Q: What if I don’t have the time or money for rehabilitation?
A: Keep in mind that rehabilitation often reduces the need for anti-inflammatory or pain medications for your pet, which in turn saves you money in the long run. It will also speed your companion’s recovery and help to prevent any further injury. As for time, we will teach you some basic at-home techniques if you can’t come into the practice as often as prescribed. Working with your pet on rehab exercises can even help to develop an even closer relationship.
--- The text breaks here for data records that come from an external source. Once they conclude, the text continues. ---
Lemma full_iff e :
  entry_wf e →
  find_slot INVALID_KEY e = None ↔ length (live (kvs e)) = KVS_PER_ENTRY.
Proof.
  intros [Hlen _]. split.
  - intros Hn%find_slot_None. rewrite live_all; [done|].
    apply list.Forall_forall. intros [k v] Hin. cbn. intros ->.
    by apply Hn, (elem_of_fst _ _ v).
  - intros Hl. destruct (find_slot _ e) as [[i kv]|] eqn:E; [|done].
    apply find_slot_Some in E as (l1 & l2 & v & -> & E & _).
    rewrite E, live_app, live_cons, decide_True, length_app in Hl by done.
    rewrite E, length_app in Hlen; cbn in Hlen.
    pose proof (live_length l1). pose proof (live_length l2). lia.
Qed.

Lemma MaybePut_spec key val e :
  entry_wf e → key ≠ 0 → contents e !! key = None →
  (length (live (kvs e)) = KVS_PER_ENTRY ∧
   MaybePut key val e = Ret (STATUS_OVERFLOW, e)) ∨
  ((length (live (kvs e)) < KVS_PER_ENTRY)%nat ∧
   ∃ e', MaybePut key val e = Ret (STATUS_OK, e') ∧ entry_wf e' ∧
     contents e' = <[key := val]> (contents e) ∧ same_meta e e').
Proof.
  intros Hwf Hk Hnone. pose proof (full_iff e Hwf) as Hfull. unfold MaybePut.
  destruct (find_slot INVALID_KEY e) as [[i kv]|] eqn:E; [right|left; naive_solver].
  pose proof Hwf as [Hlen _].
  apply find_slot_Some in E as (l1 & l2 & v & -> & E & <- & _ & _).
  assert (length (live (kvs e)) ≠ KVS_PER_ENTRY) by (rewrite <- Hfull; done).
  pose proof (live_length (kvs e)). split; [lia|].
  eexists. split.
  { rewrite <- (res_bind_ret (λ e, Ret (STATUS_OK, e))).
    rewrite <- (set_pair_at l1 l2 (INVALID_KEY, v) key val e) by done.
    unfold mbind, res_bind. by destruct (setVal _ _ _); [destruct (setKey _ _ _)|..]. }
  destruct Hwf as [_ Hnd]. unfold entry_wf, contents in *. rewrite E in *.
  destruct (slots_new l1 l2 v key val Hk Hnone Hnd) as [??].
  split_and!; [|done..]. cbn. rewrite length_app in *. done.
Qed.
Q: What types of treatment and modalities do you use?
A: We have several tools available to help with returning function and quality of life to your companion. Some are listed below.
- Cold Laser
- Aquatic Therapy – Underwater Treadmill and Therapy Pool
- Therapeutic Exercise
- Joint Mobilizations
- Manual Therapy
- Home Exercise Instruction
Q: How do I tell if my pet is in pain?
A: Unlike you and I, animals are not usually vocal when in pain. So, without careful observation, owners often fail to recognize that their companion is in pain. Here are some guidelines.
Mild Pain Signs
- Less activity.
- Going up or down stairs less frequently.
- Abnormal gait.
Moderate Pain Signs
- Unwilling or hesitant to climb or descend stairs.
- Difficulty standing up.
- Sleeping more than normal.
- Obvious abnormal gait (hopping, limping, favoring limbs)
- Excessive panting.
- Sensitive to touch on specific areas of the body.
- Irritable disposition.
Sever Pain Signs
- Severely abnormal gait (little to no use on a limb, constant weight shifting, head bobs while walking, etc.)
- Decreased appetite.
- Restless at night.
- Sleeping excessively during the day.
- Severe sensitivity to touch, possibly aggressive response.